Después de un día de verano luminoso y radiante comenzaba a oscurecer suavemente sobre las rocas bañadas por las aguas del puerto.
Aquellos niños que, armados con una tosca caña de pescar, todavía tenían la piel cálida y llena de sol, y aún miraban con avidez el comportamiento del flotador bailoteando sobre las aguas, ni si quiera se habían dado cuenta que el día declinaba. Querían aprovechar hasta el último suspiro de la luz estival, pero aunque nadie parecía notarlo, la penumbra que anuncia la inminente noche se hundía con fuerza en las quietas aguas del muelle.
Una poderosa barca de “fanal” a paso amarinado aparecía majestuosa por el centro del puerto. A su paso rompía la quietud marina y rasgaba la mar formando largas olas, que por unos momentos ondulaban la monolítica sustancia de las aguas portuarias. Algunos marineros, apostados en la borda de la barca, lanzaban lánguidas miradas a la gente que andaba por las escolleras, mientras la barca comenzaba a cabecear acompasada y pesadamente al sentir las primeras acometidas de la mar de fuera del puerto.

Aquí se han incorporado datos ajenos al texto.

(** C6: Whatever any number of gateways do to the shared tables, with the rows
    locked by others skipped, after one worker was told that it may send an
    item no worker of another name is told so. *)
Theorem pg_one_sender other other' id worker worker' d d1 d2 d3 :
  keyed d -> rtc outbox_step d (other d) -> pg_MarkOutboxSending other id worker d = (d1, Ok tt) ->
  rtc outbox_step d1 d2 -> rtc outbox_step d2 (other' d2) -> pg_MarkOutboxSending other' id worker' d2 = (d3, Ok tt) ->
  worker' = worker.
Proof.
  intros Hk Ho H1 Hsteps Ho' H2. destruct (mark_sending_past _ _ _ _ _ H1) as [Hp Hd].
  assert (keyed d1) as Hk1 by (destruct Hd as [->|Hd]; [by apply (steps_keyed d)|apply (steps_keyed d); [by apply rtc_once|done]]).
  assert (past_at id worker d2) as Hp2 by by apply (steps_past d1). eapply mark_sending_name; [exact H2|exact Hp2|].
  apply (steps_past d2); [done| |done]. by apply (steps_keyed d1).
Qed.

(** Names tell workers apart only if no two gateways use the same ones: who has
    claimed an item is known by a name, and a second one with that name may
    send it too. *)
Theorem pg_names_shared id worker d r :
  text_ok worker = true -> db_outbox d !! id = Some r -> claimed_by worker r = true ->
  exists d1, pg_MarkOutboxSending (fun d => d) id worker d = (d1, Ok tt) /\ pg_MarkOutboxSending (fun d => d) id worker d1 = (d1, Ok tt).
Proof.
  intros Hw Hr Hc. eexists. unfold pg_MarkOutboxSending at 1. rewrite bind_ok_fits by by repeat constructor. cbn [negb]. rewrite Hr, Hc. split; [done|].
  unfold pg_MarkOutboxSending, sending_already. rewrite bind_ok_fits by by repeat constructor. cbn [negb db_outbox db_set_outbox]. rewrite lookup_insert_eq.
  apply andb_true_iff in Hc as [_ Hc%bool_decide_eq_true]. cbn [or_claimed_by or_state or_set_state or_set].
  rewrite Hc. by rewrite !bool_decide_eq_true_2 by done.
Qed.
Lemma stop_round nw nt nd k r : closing nw nt nd r -> stopped k r -> closing nw nt nd (acts [Stop k] r) /\ stopped (S k) (acts [Stop k] r).
Proof.
  intros C Hs. split; [by apply closing_acts; [|repeat constructor]|]. pose proof (closing_cancelled _ _ _ _ C) as Hc. cbn. rewrite Hc. cbn [negb]. intros w x Hw Hx.
  destruct (rn_workers r !! k) as [y|] eqn:Hk.
  - destruct (decide (w = k)) as [->|Hne].
    + destruct y; cbn in Hx; rewrite ?list_lookup_insert_eq in Hx by (by eapply lookup_lt_Some); simplify_eq; eauto; rewrite Hk in Hx; simplify_eq; eauto.
    + destruct y; cbn in Hx; rewrite ?list_lookup_insert_ne in Hx by done; apply (Hs w); [lia|done|lia|done|lia|done|lia|done].
  - destruct (decide (w = k)) as [->|Hne]; [congruence|]. apply (Hs w); [lia|done].
Qed.

(** Goroutines that have ended. *)
Definition ended (k : nat) (r : run) : Prop := forall i st, (i < k)%nat -> stage_at i r = Some st -> st = Queued \/ st = Finished.

Definition same_but (i : nat) (r r' : run) : Prop := rn_workers r' = rn_workers r /\ forall j, j <> i -> stage_at j r' = stage_at j r.

Lemma same_but_refl i r : same_but i r r.
Proof. by split. Qed.

Lemma same_but_act i a r : a ∈ finish_task i -> same_but i r (act a r).
Proof.
  intros Ha. assert (forall st, same_but i r (set_stage st i r)) as Hst.
  { intros st. split; [done|]. intros k Hne. unfold stage_at, set_stage. cbn. by rewrite list_lookup_alter_ne. }
  unfold finish_task in Ha. rewrite !elem_of_cons in Ha. destruct Ha as [->|[->|[->|[->|[->|Ha]]]]]; [..|by apply not_elem_of_nil in Ha];
    unfold DispatchRun.act; repeat case_match; try apply Hst; by split.
Qed.
(* ===== verification/PendingMap.v ===== *)
(** * The map of reports awaited: internal/dispatch/pending.go

    Records under the ids of providers, each with the time it expires at; a
    goroutine removes the expired ones once a minute until the map is closed. The
    maps differ from the reports of the store in that a record past its time is
    found until the goroutine has come by. *)

From S2P Require Import Prelude GoTime Records Dispatch.

Record pendingRecord := mkPendingRecord {
  pm_GatewayID : string;
  pm_ProviderID : string;
  pm_Source : SubmitSource;
  pm_ReceivedAt : time;
  pm_From : string;
  pm_To : string;
  pm_Text : string;
  pm_DataCoding : Z;
  pm_RegisteredDelivery : Z;
  pm_Provider : string;
  pm_Route : string;
  pm_expiresAt : time }.

Record pendingMap := mkPendingMap {
  pm_entries : gmap string pendingRecord;
  pm_ttl : duration;
  pm_stopped : bool }.

Definition newPendingMap (ttl : duration) : pendingMap := mkPendingMap ∅ (if ttl <=? 0 then 30 * Minute else ttl) false.

Definition pm_stamp (providerID : string) (expiresAt : time) (r : pendingRecord) : pendingRecord :=
  {| pm_GatewayID := pm_GatewayID r; pm_ProviderID := providerID; pm_Source := pm_Source r; pm_ReceivedAt := pm_ReceivedAt r; pm_From := pm_From r;
     pm_To := pm_To r; pm_Text := pm_Text r; pm_DataCoding := pm_DataCoding r; pm_RegisteredDelivery := pm_RegisteredDelivery r;
     pm_Provider := pm_Provider r; pm_Route := pm_Route r; pm_expiresAt := expiresAt |}.

Definition Put (now : time) (providerID : string) (r : pendingRecord) (m : pendingMap) : pendingMap :=
  mkPendingMap (<[providerID := pm_stamp providerID (now + pm_ttl m) r]> (pm_entries m)) (pm_ttl m) (pm_stopped m).

Definition Get (providerID : string) (m : pendingMap) : option pendingRecord := pm_entries m !! providerID.

Definition Complete (providerID : string) (m : pendingMap) : pendingMap :=
  mkPendingMap (delete providerID (pm_entries m)) (pm_ttl m) (pm_stopped m).

Definition Size (m : pendingMap) : Z := Z.of_nat (size (pm_entries m)).

Definition PendingMap_Close (m : pendingMap) : pendingMap := mkPendingMap (pm_entries m) (pm_ttl m) true.

(** A tick of [sweepLoop]; the goroutine has returned once the map is closed. *)
Definition sweep_tick (now : time) (m : pendingMap) : pendingMap :=
  if pm_stopped m then m
  else mkPendingMap (filter (fun kr => Before (pm_expiresAt kr.2) now = false) (pm_entries m)) (pm_ttl m) false.

(** ** Histories *)

Inductive pm_call :=
| PPut (now : time) (providerID : string) (r : pendingRecord)
| PComplete (providerID : string)
| PSweep (now : time)
| PClose.

Definition pm_exec (c : pm_call) (m : pendingMap) : pendingMap :=
  match c with
  | PPut now id r => Put now id r m
  | PComplete id => Complete id m
  | PSweep now => sweep_tick now m
  | PClose => PendingMap_Close m
  end.

Definition pm_run (cs : list pm_call) (m : pendingMap) : pendingMap := foldl (fun m c => pm_exec c m) m cs.

(** Records are under their ids, with the time to live positive. *)
Definition pm_wf (m : pendingMap) : Prop := 0 < pm_ttl m /\ map_Forall (fun id r => pm_ProviderID r = id) (pm_entries m).

Lemma pm_wf_exec c m : pm_wf m -> pm_wf (pm_exec c m).
Proof.
  intros [Ht Hm]. destruct c; cbn.
  - split; [done|]. by apply map_Forall_insert_2.
  - split; [done|]. by apply map_Forall_delete.
  - unfold sweep_tick. destruct (pm_stopped m); [done|]. split; [done|]. by apply map_Forall_filter.
  - by split.
Qed.

Lemma pm_wf_new ttl : pm_wf (newPendingMap ttl).
Proof. split; [|apply map_Forall_empty]. cbn. unfold Minute, Second. destruct (Z.leb_spec ttl 0); lia. Qed.

(** A call that neither completes the id nor puts it anew, nor sweeps after the
    time the record expires at. *)
Definition spares (id : string) (until : time) (c : pm_call) : Prop :=
  match c with PPut _ id' _ | PComplete id' => id' <> id | PSweep now => now <= until | PClose => True end.

(** A record that was put is found, as it was put, through any calls that spare
    it, for as long as it lives. *)
Theorem pending_kept now id r m cs :
  Forall (spares id (now + pm_ttl m)) cs -> Get id (pm_run cs (Put now id r m)) = Some (pm_stamp id (now + pm_ttl m) r).
Proof.
  intros H. assert (forall m', Get id m' = Some (pm_stamp id (now + pm_ttl m) r) -> Get id (pm_run cs m') = Some (pm_stamp id (now + pm_ttl m) r)) as Hr.
  { induction H as [|c cs Hc _ IH]; intros m' Hm'; [done|]. cbn. apply IH. unfold Get in *. destruct c; cbn in *.
    - by rewrite lookup_insert_ne.
    - by rewrite lookup_delete_ne.
    - unfold sweep_tick. destruct (pm_stopped m'); [done|]. cbn. apply map_lookup_filter_Some. split; [done|]. cbn. unfold Before. apply Z.ltb_ge. lia.
    - done. }
  apply Hr. unfold Get, Put. cbn. by rewrite lookup_insert_eq.
Qed.

(** A tick removes the records past their time and no others. *)
Theorem sweep_removes_expired now m id r :
  pm_stopped m = false -> Get id (sweep_tick now m) = Some r <-> Get id m = Some r /\ now <= pm_expiresAt r.
Proof.
  intros Hs. unfold sweep_tick, Get. rewrite Hs. cbn. rewrite map_lookup_filter_Some. cbn. unfold Before. by rewrite Z.ltb_ge.
Qed.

Entre la chiquillería alguien empezaba a darse cuenta de que la mortecina luz vespertina estaba cambiando la esencia de las aguas del mar junto a las rocas:
-¡Ahora cuando empieza a anochecer es cuando más pican!
Todos los niños habían oído aquella sentencia, y con infantil credulidad habían apretado un poco más fuerte sus cañas de pescar sin dejar de mirar el corcho coloreado que se debatía con sensual ritmo a ras de superficie víctima de las acometidas de las olas provocadas por la barca de “fanal”.
Ahora ya no se adivinaban las cimbreantes rocas sumergidas a través de las calmosas aguas. La incipiente oscuridad vespertina penetraba con fuerza en las aguas tiñéndolas de opacas tonalidades. Ya no se podía ver a los pececillos revolotear de roca en roca. Un halo de misterio invadía ahora las aguas. Pero la párvula imaginación de aquellos niños fantaseaba apocalípticas escenas bajo aquel tenebroso mar. Descomunales peces salían ahora de sus escondrijos aprovechando la tibieza de las aguas libres del abrasador sol, y ellos, aquellos jovencísimos aprendices de pescadores, les ofrecían con valentía un minúsculo bocado ensartado en su diminuto anzuelo.
-¡Justamente ahora que ya casi no me queda gamba…!- se lamentaba un chicuelo mientras colocaba con cierta resignación un mínimo ejemplar de gamba mustia y muy poco apta para servir como cebo.
-Mañana – continuaba- iré con más cuidado y me reservaré las mejores carnadas para estas horas.
Nada pasaba bajo las confusas aguas. Los peces no se dejaban pescar. Sólo otra flamante barca de “fanal” pasaba con gesto grave y sereno por delante de donde estaban apostados los niños pescadores alzando miradas de admiración o desasosiego entre ellos.
-Sí que cogerán peces… toda la noche pescando…
Aquel jovenzuelo que lanzó aquel suspiro al aire de aquella tarde veraniega, hoy se hace a la mar todos los días en cuanto anochece.